Nos EUA como no Brasil: Menina de 10 anos, vítima de estupro, precisa viajar para fazer aborto

O caso veio à tona depois que a Grande Corte anulou o direito nacional de interromper a gravidez, e ato contínuo a proibição de seis semanas de Ohio entrou em vigor.

Divulgação Hospital Pequeno Príncipe

Uma menina de 10 anos vítima de estupro foi obrigada a viajar de Ohio para Indiana pois estava grávida de 6 semanas para fazer o procedimento. Em Ohio, ela não poderia mais fazer o aborto por estar com 6 semanas.

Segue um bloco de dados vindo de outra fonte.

(** * Bounds-checked memory streams of libtins (include/tins/memory_helpers.h)

    A shallow embedding of [Tins::Memory::InputMemoryStream] and
    [Tins::Memory::OutputMemoryStream], together with the free helpers
    [read_data], [read_value], [write_data] and [write_value].

    Conventions of the embedding:
    - a [uint32_t] is a [Z] in the range [0, 2^32); every arithmetic result
      stored into one is reduced with [to_uint32];
    - a [uint8_t*] is an offset (a [Z]) into one allocation, the allocation
      being a [list byte]; arithmetic on the pointer of a stream is plain
      addition, also when it leaves the allocation;
    - [std::memcpy], [std::copy] and [std::fill] touching bytes outside the
      allocation have no defined result: the outcome is [Undefined];
    - a member function is a computation in a state monad over the object,
      whose outcome is a value, a thrown exception or [Undefined]. *)

From Stdlib Require Import ZArith List Bool Lia.
From coqutil Require Import Byte Word.LittleEndianList.
Import ListNotations.
Local Open Scope Z_scope.

(** ** Machine integers *)

Definition UINT32_MOD : Z := 2 ^ 32.

(** Conversion of an integer value to [uint32_t]. *)
Definition to_uint32 (z : Z) : Z := z mod UINT32_MOD.

(** The values a [uint32_t] variable can hold. *)
Definition is_uint32 (z : Z) : Prop := 0 <= z < UINT32_MOD.

(** ** Memory *)

(** One allocation: the caller-owned buffer a stream points into. *)
Definition memory : Type := list byte.

Definition in_bounds (m : memory) (p n : Z) : bool :=
  (0 <=? p) && (0 <=? n) && (p + n <=? Z.of_nat (length m)).

(** The [n] bytes starting at offset [p], when they lie inside [m]. *)
Definition load (m : memory) (p n : Z) : option (list byte) :=
  if in_bounds m p n
  then Some (firstn (Z.to_nat n) (skipn (Z.to_nat p) m))
  else None.

(** [m] with the bytes [bs] stored from offset [p] on, when they fit. *)
Definition store (m : memory) (p : Z) (bs : list byte) : option memory :=
  if in_bounds m p (Z.of_nat (length bs))
  then Some (firstn (Z.to_nat p) m ++ bs
               ++ skipn (Z.to_nat p + length bs) m)
  else None.

(** ** Exceptions and the monad of member functions *)

(** Modelled from the spec: exceptions.h is not among the sources.  The
    streams throw two exception classes: [malformed_packet] when a read
    exceeds the bytes remaining, [serialization_error] when a write exceeds
    the capacity remaining. *)
Inductive exception : Type :=
| malformed_packet
| serialization_error.

Inductive outcome (A : Type) : Type :=
| Ok (a : A)
| Throw (e : exception)
| Undefined.
Arguments Ok {A} a.
Arguments Throw {A} e.
Arguments Undefined {A}.

Definition M (St A : Type) : Type := St -> outcome A * St.

Definition ret {St A} (a : A) : M St A := fun s => (Ok a, s).

Definition bind {St A B} (m : M St A) (k : A -> M St B) : M St B :=
  fun s =>
    match m s with
    | (Ok a, s') => k a s'
    | (Throw e, s') => (Throw e, s')
    | (Undefined, s') => (Undefined, s')
    end.

Definition throw {St A} (e : exception) : M St A := fun s => (Throw e, s).

Definition undefined {St A} : M St A := fun s => (Undefined, s).

Definition gets {St A} (f : St -> A) : M St A := fun s => (Ok (f s), s).

Definition modify {St} (f : St -> St) : M St unit := fun s => (Ok tt, f s).

Definition defined {St A} (o : option A) : M St A :=
  match o with
  | Some a => ret a
  | None => undefined
  end.

Declare Scope stream_scope.
Delimit Scope stream_scope with stream.
Notation "x <- m ;; k" := (bind m (fun x => k))
  (at level 61, m at next level, right associativity) : stream_scope.
Notation "m ;;; k" := (bind m (fun _ => k))
  (at level 61, right associativity) : stream_scope.
Local Open Scope stream_scope.

(** ** Scalar types *)

(** Byte order of the machine the code runs on. *)
Inductive endian : Type := LittleEndian | BigEndian.

(** What the templates [read_value<T>] and [write_value<T>] need of [T]:
    its size and its object representation, as [std::memcpy] sees it. *)
Class Scalar (T : Type) : Type := {
  sizeof : Z;
  (** the bytes [memcpy(dst, &value, sizeof(value))] produces *)
  object_repr : T -> list byte;
  (** the value [memcpy(&value, src, sizeof(value))] leaves in [value] *)
  from_repr : list byte -> T;
  (** the values of the type *)
  valid : T -> Prop
}.

(** A scalar type is well formed when its size is positive and fits the
    stream's 32-bit counters, every value has a representation of that
    size, and every byte pattern of that size is a value (integer types
    have no trap representation). *)
Class ScalarOk (T : Type) {sc : Scalar T} : Prop := {
  sizeof_range : 0 < sizeof < UINT32_MOD;
  object_repr_length : forall v : T, Z.of_nat (length (object_repr v)) = sizeof;
  from_object_repr : forall v : T, valid v -> from_repr (object_repr v) = v;
  object_from_repr : forall bs : list byte,
      Z.of_nat (length bs) = sizeof -> object_repr (from_repr (T := T) bs) = bs;
  from_repr_valid : forall bs : list byte,
      Z.of_nat (length bs) = sizeof -> valid (from_repr (T := T) bs)
}.

(** Unsigned integers of [w] bytes on a machine of byte order [e]. *)
Definition uint_repr (e : endian) (w : nat) (v : Z) : list byte :=
  match e with
  | LittleEndian => le_split w v
  | BigEndian => rev (le_split w v)
  end.

Definition uint_value (e : endian) (bs : list byte) : Z :=
  match e with
  | LittleEndian => le_combine bs
  | BigEndian => le_combine (rev bs)
  end.

Definition uint_valid (w : nat) (v : Z) : Prop :=
  0 <= v < 2 ^ (Z.of_nat w * 8).

Definition uint (e : endian) (w : nat) : Scalar Z :=
  {| sizeof := Z.of_nat w;
     object_repr := uint_repr e w;
     from_repr := uint_value e;
     valid := uint_valid w |}.

Definition uint8_t (e : endian) : Scalar Z := uint e 1.
Definition uint16_t (e : endian) : Scalar Z := uint e 2.
Definition uint32_t (e : endian) : Scalar Z := uint e 4.
Definition uint64_t (e : endian) : Scalar Z := uint e 8.

(** ** Address types *)

(** Modelled from the spec: ip_address.h is not among the sources.  An IPv4
    address is 4 bytes, held as an unsigned 32-bit integer; the streams use
    its constructor from a [uint32_t] and its conversion to [uint32_t]. *)
Module IPv4Address.
Record t : Type := { ip_addr_ : Z }.

Definition from_uint32 (ip : Z) : t := {| ip_addr_ := ip |}.

Definition to_uint32 (address : t) : Z := ip_addr_ address.

Definition valid (address : t) : Prop := is_uint32 (ip_addr_ address).
End IPv4Address.

(** Modelled from the spec: ipv6_address.h is not among the sources.  An
    IPv6 address is 16 bytes, iterable from [begin()] to [end()], and
    constructible from a raw byte pointer, of which it reads 16 bytes. *)
Module IPv6Address.
Definition address_size : Z := 16.

Record t : Type := { address_ : list byte }.

Definition from_ptr (m : memory) (ptr : Z) : option t :=
  option_map (fun bs => {| address_ := bs |}) (load m ptr address_size).

(** the range [begin(), end()) *)
Definition bytes (address : t) : list byte := address_ address.

Definition valid (address : t) : Prop :=
  Z.of_nat (length (address_ address)) = address_size.
End IPv6Address.

(** Modelled from the spec: hw_address.h is not among the sources.  A
    hardware address [HWAddress<n>] is [n] bytes, [n] fixed by the type,
    iterable from [begin()] to [end()], and constructible from a raw byte
    pointer, of which it reads [n] bytes. *)
Module HWAddress.
Definition address_size (n : nat) : Z := Z.of_nat n.

Record t (n : nat) : Type := { buffer_ : list byte }.
Arguments buffer_ {n} _.

Definition from_ptr (n : nat) (m : memory) (ptr : Z) : option (t n) :=
  option_map (fun bs => {| buffer_ := bs |}) (load m ptr (address_size n)).

(** the range [begin(), end()) *)
Definition bytes {n : nat} (address : t n) : list byte := buffer_ address.

Definition valid {n : nat} (address : t n) : Prop :=
  length (buffer_ address) = n.
End HWAddress.

(** ** Free helpers *)

(** Modelled from the spec: the macros [TINS_LIKELY] and [TINS_UNLIKELY] are
    not among the sources; they are branch hints with no effect on the
    value of the condition. *)
Definition TINS_LIKELY (b : bool) : bool := b.
Definition TINS_UNLIKELY (b : bool) : bool := b.

(** [read_data(buffer, output_buffer, size)]: the bytes left in the output
    buffer. *)
Definition read_data (m : memory) (buffer size : Z) : option (list byte) :=
  load m buffer size.
(** C9.  Each operation looks for a client before it looks at its
    params.  With no client, and none after the attempt to construct one
    (as when the environment credentials are absent), the answer is the
    client-not-initialized error whatever the params are: missing fields
    and invalid values are not reported. *)
Theorem operations_need_client
    (now : Q) (params : dict) (self : CoinbaseMCPServer) :
  client self = None ->
  client (fst (initialize_client self)) = None ->
  get_accounts (PyDict params) self
  = (self, Ok {[ "error" := PyStr ("Failed to get accounts: " +:+ not_initialized);
                 "id" := default PyNone (params !! "id") ]})
  /\
  get_product_ticker (PyDict params) self
  = (self, Ok {[ "error" :=
                   PyStr ("Failed to get product ticker: " +:+ not_initialized);
                 "id" := default PyNone (params !! "id") ]})
  /\
  place_order now (PyDict params) self
  = (self, Ok {[ "error" := PyStr ("Failed to place order: " +:+ not_initialized);
                 "id" := default PyNone (params !! "id") ]}).
Proof.
  intros Hnone Hfail.
  pose proof (lazy_client_failed self Hnone Hfail) as Hlazy.
  unfold McpServer.get_accounts, McpServer.get_product_ticker,
         McpServer.place_order, try_except, bindM.
  rewrite Hlazy. unfold lift, ret. rewrite get_dict.
  repeat split.
Qed.

(** ** [place_order] around the builder *)

Lemma lazy_client_ready (self : CoinbaseMCPServer) (c : SDK.RESTClient) :
  client self = Some c -> lazy_client self = (self, Ok c).
Proof. intros Hc. unfold McpServer.lazy_client. rewrite Hc. reflexivity. Qed.

(** With a client at hand, [place_order] reports what the builder raises
    and submits what the builder returns, and nothing else. *)
Lemma place_order_ready
    (now : Q) (params : dict) (self : CoinbaseMCPServer) (c : SDK.RESTClient) :
  client self = Some c ->
  place_order now (PyDict params) self =
  (self,
   Ok match build_order_config now (PyDict params) with
      | Ok order_config =>
          match SDK.create_order c (PyDict order_config) with
          | Ok result =>
              {[ "result" := to_dict result;
                 "id" := default PyNone (params !! "id") ]}
          | Raise e =>
              {[ "error" := PyStr ("Failed to place order: " +:+ str_exn e);
                 "id" := default PyNone (params !! "id") ]}
          end
      | Raise e =>
          {[ "error" := PyStr ("Failed to place order: " +:+ str_exn e);
             "id" := default PyNone (params !! "id") ]}
      end).
Proof.
  intros Hc. unfold McpServer.place_order, try_except, bindM, lift, ret.
  rewrite (lazy_client_ready self c Hc), !get_dict.
  destruct (build_order_config now (PyDict params)) as [order_config | e];
    [| reflexivity].
  destruct (SDK.create_order c (PyDict order_config)); reflexivity.
Qed.

(** ** The id of a response *)

Lemma get_not_dict (v : pyval) (k : string) (dflt : pyval) :
  is_dict v = false -> get v k dflt = Raise (AttributeError (type_name v) "get").
Proof. destruct v; [reflexivity .. | discriminate | reflexivity]. Qed.

Lemma build_order_config_not_dict (now : Q) (v : pyval) :
  is_dict v = false -> exists e : exn, build_order_config now v = Raise e.
Proof.
  intros Hv. destruct (build_order_config now v) as [cfg | e] eqn:Hbuild; [| eauto].
  destruct (build_order_config_inv _ _ _ Hbuild) as (d & _ & _ & _ & _ & -> & _).
  discriminate Hv.
Qed.

(** An operation applied to a mapping answers, and echoes the mapping's
    id. *)
Lemma get_accounts_id (params : dict) (self : CoinbaseMCPServer) :
  exists (self' : CoinbaseMCPServer) (response : dict),
    get_accounts (PyDict params) self = (self', Ok response) /\
    response !! "id" = Some (default PyNone (params !! "id")).
Proof.
  unfold McpServer.get_accounts, try_except, bindM, lift, ret.
  rewrite !get_dict.
  destruct (lazy_client self) as [self' [c | e]]; [| answer].
  destruct (SDK.get_accounts c) as [result | e]; [| answer].
  destruct (log_accounts_count DEBUG (flatten_accounts result)); answer.
Qed.
(* ===== verification/Prelude.v ===== *)
(** * Beta9: a verification development

    Beta9 runs containers for serverless workloads.  A gateway accepts requests;
    the scheduler (pkg/scheduler) finds a worker for each; the repositories
    (pkg/repository) keep workers, containers, pools, machines, quotas and tasks in
    Redis; the abstractions (pkg/abstractions) turn endpoints, task queues, pods and
    bots into container requests, scale them and pass requests on to them, and build
    images; the task dispatcher (pkg/task) stores, claims, expires and retries tasks;
    the worker (pkg/worker) receives container requests, gives a container its
    network, GPUs, limits and file systems, runs it and returns its capacity; the
    event bus (pkg/common) tells workers to stop containers; the inference gateway
    (pkg/gateway) routes requests to nodes that serve models; the agent (pkg/agent)
    brings a machine into a pool; tokens (pkg/auth) say who may call the handlers of
    the API (pkg/api, pkg/gateway/services), which read and write PostgreSQL
    (pkg/repository/backend_postgres.go).  The parts meet in Redis, so the
    development models the code as programs over Redis commands, and the handlers as
    programs on Redis and the database, and proves what these programs do on every
    server that executes commands as documented.

    ** Method

    - [Redis]: a program is a term of a free monad over Redis commands ([prog]),
      an executable one ([run]) on any [RedisServer].  [RedisLaws] says that a
      successful command has its documented effect and that a failed one had no
      effect or its documented one (a lost reply).  [wp] is the weakest
      precondition over all replies of a lawful server, [rwp] over those of a
      reliable one (which fails only commands that have no effect on the
      contents, such as a key of the wrong type).  [ends p s L Q] is the
      statement of every theorem about a run; [ref_server] is an executable
      lawful server with a fault schedule, on which the witnesses run.  A
      program of the monad always ends, so a theorem about [ends] says that the
      code returns.
    - [Interleave]: processes that share the server.  Each command is atomic and
      those of different threads interleave freely ([sstep]); [protocol_sound] is
      the rely-guarantee rule with which a thread is checked alone, and [tracks_sound]
      the one for protocols that also speak of the memory of the processes.  Mutual
      exclusion of the locks (C6), the request tokens
      (C9), the handlers of an event (C22) and the
      connection counters are proved over all interleavings.
    - The worker and an image build have local state besides Redis: monads over
      [prog] with the state of the daemon ([DM]), the network ([NM]), a build
      ([BM]).  File systems are programs on the host's table of mounts ([HM]).
      A handler that waits for ever, or a process that ends, returns [None].
    - [Postgres]: the database is a record of tables, a statement a function on
      them, and a handler ([GM]) a program on Redis that carries the database
      along.  A schedule says which statements fail, with or without effect.  [gwp]
      is the weakest precondition of a handler; [keeps] says that it preserves a
      property of the tables whatever both servers answer.
    - Go's integers are [Z] with explicit wrap-around ([wrap_i64], [wrap_u32],
      ...); [float64] of an integer is written out ([float64_of_int]);
      [fmt.Sprintf], [strconv], [strings] and [path] functions are defined in
      [GoStd], [Keys] and [HostFs], [regexp] in [Regex]; errors are values of
      [gerr], a Go panic is [EPanic].
    - Code that is not in the repository is a parameter with named laws:
      encoding/json ([JsonRequests], [TaskJson], [JsonAddressMap], [EventCodec],
      [BotJson], [JsonCreds], [AuthJson], [StubConfigJson]), mapstructure ([Mapstructure]), sort.Slice
      ([SortSlice]), the kind of the Redis client and the keys that a scan which
      breaks off had reported ([RedisMode]), the types, clock and random values of PostgreSQL and of the
      program ([PgWorld] with [PgLaws]), AES-GCM ([AesGcm]), the queries that the
      scheduler, the dispatcher, the queue service and the image service make
      ([BackendRepository], [TaskBackend], [QueueBackend], [ImageBackend]), clouds
      ([PoolServices], [EcrService]), the
      kernel's links and namespaces ([Kernel]), iptables ([IPTables] with
      [IPTablesLaws]), the operating system's mounts ([HostOS]), the Kubernetes
      API ([KubeClient]), templates and hashes ([BuildHost]) and the servers of
      inference nodes ([NodeHttp]).  Each class of laws has an instance.  What the
      scheduler asks of registries and of the event bus ([SchedulerServices]) is an
      interface that [Registry] and [EventBus] discharge ([scheduler_services]).
    - Time is an argument ([now]); the time to live of a key is recorded and a key
      set to expire at once is removed, but time does not pass during a program,
      so a theorem about a sequence of calls holds while no key involved
      expires.  A goroutine started by a function is returned as data and run as a
      program of its own; the mutex of an object makes its methods atomic within
      the process (the lock of the worker's containers is explicit, since one
      handler does not release it); logging, metrics and usage events are left out.

    ** Files

    - [Prelude], [GoStd]: integers, strings, formatting and parsing.
    - [Redis], [Lock]: commands, programs and their logic; [RedisLock] of
      pkg/common/redis.go with the rules for locked methods and footprints
      ([touches]).  [Interleave] (C6): see above.
    - [Keys]: pkg/common/keys.go and its collision analysis.
    - [Types], [Codec], [Env]: the structs of pkg/types; ToSlice and ToStruct of
      pkg/common/redis.go; the library parameters.  [ProtoConv]: the protobuf
      conversions of container requests, and what survives the wire.
    - [WorkerRepo], [ContainerRepo], [WorkspaceRepo]: worker_redis.go,
      container_redis.go, workspace_redis.go and worker_pool_redis.go of
      pkg/repository, method by method; [WorkerSpec], [ContainerSpec] hold the
      abstract views and lemmas, [WorkerProps] (C1,
      C2, C13, C39) and
      [ContainerProps] (C4) the theorems: capacity accounting with
      optimistic versions, no overcommitment, the FIFO of a worker's requests,
      quotas of a workspace, container status transitions.
    - [Backlog], [PoolManager], [Scheduler]: backlog.go, pool_manager.go (with
      pkg/common/safemap.go) and scheduler.go of pkg/scheduler; [SchedulerSpec]
      and [SchedulerProps] (C5, C12, C29): optimal worker choice, placement
      within capacity, accounting of every popped request, the backlog as a
      priority queue.
    - [WorkerDaemon]: worker.go and lifecycle.go of pkg/worker with the service of
      pkg/gateway/services/repository they call; [CapacityLedger], [DaemonProps]
      (C3): over all sequences of handlers, goroutines and scheduling calls
      the capacity of a worker and what its requests hold add up to its total, up
      to the requests of three paths that are named.
    - [EventBus] (C22): events.go and key_events.go of pkg/common; the
      consumers of an event that asks for a lock run their callbacks one at a time.
    - [RingBuffer] (C33): pkg/abstractions/common/ring_buffer.go refines a
      bounded double-ended queue.
    - [PoolSizing], [PoolHealth], [PoolCleaner] (C35): utils.go, pool_sizing.go,
      pool_health.go, pool_cleaner.go and the capacity of pool.go.
    - [ProviderRepo], [ProviderProps]: provider_redis.go.
    - [TaskRepo], [Dispatcher]: pkg/types/task.go, task_redis.go and dispatch.go;
      [TaskProps] (C30): the task repository refines two finite maps;
      [DispatcherProps] (C32): retries, retry budget and monitor against the
      executor interface [ExecutorLaws], which [TaskQueue] discharges for the
      task-queue and endpoint executors of pkg/abstractions.
    - [QueueService], [QueueProps] (C10, C11): the task-queue service and the life of
      a task across service, dispatcher, repository and queue.
    - [Autoscaler], [AutoscalerProps], [Instances]: sampling,
      scale functions, scaling decisions and the choice of containers to stop.
    - [RequestBuffer] (C9), [PodProxy]: the buffers through which endpoint
      requests and pod connections reach containers; a container has at most as many
      requests as it has tokens, but for those whose heartbeat has expired.
    - [Bot], [BotProps] (C14): the bots of pkg/abstractions/experimental are Petri
      nets; the stored markers refine a marking and a step of the instance fires
      the enabled transitions.
    - [GpuManager] (C24): nvidia.go, gpu_info.go and container_resources.go of
      pkg/worker.
    - [Network], [NetworkProps] (C23), [Firewall] (C38): network.go and
      network_util.go of pkg/worker.
    - [HostFs], [Storage], [StorageProps] (C25, C26, C40): pkg/storage,
      storage_manager.go and mount.go of pkg/worker and overlay.go of pkg/common:
      what is mounted, what is given back and when a removal deletes what is
      mounted.
    - [Registry]: pkg/registry/credentials.go.  [Regex], [ImageRef],
      [ImageOptions], [ImageProps] (C31): the pure parts of
      pkg/abstractions/image: references, build steps, Dockerfiles and image
      identity.  [ImageBuild], [ImageService], [ImageBuildProps] (C21): a
      build and the image service.
    - [ModelRegistry], [InferenceRouter], [InferenceProps] (C27, C28):
      model_registry.go, inference_router.go and inference_handlers.go of
      pkg/gateway.
    - [Primitives], [PrimitivesProps] (C34): the distributed queues, maps and
      signals of pkg/abstractions.
    - [Agent], [Machines], [AgentProps] (C15, C36, C37): pkg/agent, machine.go of pkg/api/v1 and of
      pkg/gateway/services and base.go of pkg/providers: a machine is created,
      registers, sends keep-alives (the JSON bodies of both are written by the agent's
      tags and bound by the gateway's) and is reconciled with its instance.
    - [Crypto]: crypto.go of pkg/common and sign.go of pkg/auth.  [Postgres],
      [Backend]: the tables and backend_postgres.go with backend_utils.go.
      [AuthCache]: the cached tokens of workspace_redis.go.
    - [Auth]: http.go and grpc.go of pkg/auth; the errors of base.go of pkg/api/v1
      are in [Env].
      [Api], [TaskApi]: the handlers of tokens, limits, workspaces, secrets, tasks
      and containers in pkg/api/v1, pkg/gateway/services and
      pkg/abstractions/secret.
    - [AuthProps] (C7, C8): requests are served in the name
      of tokens that the database has at that moment, and a token that the HTTP API has
      taken away is refused; tokens for one use, whose cached copy outlives them, are told apart.
      [ApiProps] (C16, C17, C18, C19): what belongs to other workspaces
      is left alone, whatever fails; a new limit is the one that is enforced; a
      secret is read back as it was written.
    - [Deployments] (C20): stub.go and deployment.go of
      pkg/gateway/services, deployment.go and common.go of pkg/api/v1, url.go of
      pkg/common and deployment.go of pkg/abstractions/common; a stub that was
      deployed is the one that requests for its name reach, once the stub that the
      gateway has cached for them is gone.
    - [Samples]: concrete data for the witnesses.

    ** Bounds and fuel

    Recursion is structural throughout.  [GetWorkerAddress], the wait for a machine
    and that for an event pair are bounded by the number of ticks of their timeouts,
    the wait for a build container by the list of what its polls find,
    [retries] of [SchedulerSpec] and [retry_rounds] of [DispatcherProps] by the
    number of rounds the theorem quantifies over; [find_ip] has one unit of fuel per
    host of the subnet and one more, within which it returns
    ([configureContainerNetwork_correct]); [pop_valid] has one unit per message of
    the queue and one more (C11).  The matcher of [Regex] has fuel for the length of
    its input, and [search_complete] shows that it is enough.  Hypotheses such as
    [in_i64] or [small] say where Go's arithmetic does not wrap or round.

    ** Not modelled

    Container processes (runc, gVisor), image pulls, checkpoints and the OCI
    specification of pkg/worker; paginated listings, checkpoints and
    metrics of the database; HTTP, websocket and gRPC transport; Kubernetes job
    specifications; the clients of clouds and of object storage; the services for
    functions, volumes, outputs and shells; the language-model interface of bots;
    the terminal interface of the agent and the command-line tools:
    operating-system and network I/O, or serialization around queries.  What the
    modelled code asks of them is a parameter or an argument. *)

From Stdlib Require Export Ascii String ZArith Lia.
From stdpp Require Export base tactics list gmap strings sorting.
From stdpp Require Import options.
#[export] Unset Default Proof Using.

Open Scope Z_scope.
Open Scope string_scope.

Create HintDb beta9.

(** ** Machine-width integers *)

(** Go's fixed-width integers are kept as [Z] with explicit wrap-around. *)
Definition wrap_u (bits : Z) (z : Z) : Z := z `mod` 2 ^ bits.
Definition wrap_i (bits : Z) (z : Z) : Z :=
  (z + 2 ^ (bits - 1)) `mod` 2 ^ bits - 2 ^ (bits - 1).

Abbreviation wrap_i64 := (wrap_i 64).
Abbreviation wrap_i32 := (wrap_i 32).
Abbreviation wrap_u32 := (wrap_u 32).
Abbreviation wrap_u64 := (wrap_u 64).

Definition in_i (bits z : Z) : Prop := - 2 ^ (bits - 1) <= z < 2 ^ (bits - 1).
Definition in_u (bits z : Z) : Prop := 0 <= z < 2 ^ bits.
Abbreviation in_i64 := (in_i 64).
Abbreviation in_i32 := (in_i 32).
Abbreviation in_u32 := (in_u 32).
Abbreviation in_u64 := (in_u 64).

Lemma wrap_u_id bits z : in_u bits z -> wrap_u bits z = z.
Proof. unfold in_u, wrap_u. intros. by apply Z.mod_small. Qed.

O caso veio à tona depois que a Grande Corte anulou o direito nacional de interromper a gravidez, e ato contínuo a proibição de seis semanas de Ohio entrou em vigor.

Uma obstetra de Indiana informou que recebeu ligação de colega de Ohio que trata de vítimas de abuso infantil e pediu ajuda. Em Indiana ainda não foi proibido ou restringido o aborto, mas o tema deve ser discutido na assembleia estadual no final deste mês.

A médica de Indiana disse que estão com um aumento significativo de número de pacientes que chegam às clínicas para aborto dos estados vizinhos que já restringiram ou proibiram tais procedimentos.

E o que se avizinha é proibição no próprio estado de Indiana também.

O caso da menina, no entanto, colocou figuras políticas antiaborto em situação delicada, tendo que equilibrar os direitos das mulheres e meninas.

Kristi Noem, governadora de Dakota do Sul e potencial companheira de chapa de Donald Trump em 2024, fugiu da pergunta se era correto uma menina ter que viajar para fazer valer seu direito ao aborto, jogando o foco para o estuprador.

Quando questionada se a menina deveria ter o bebê, a republicana Noem respondeu que cada vida é preciosa e reafirmou que em seu estado o aborto só é legal se for para salvar a vida da mãe.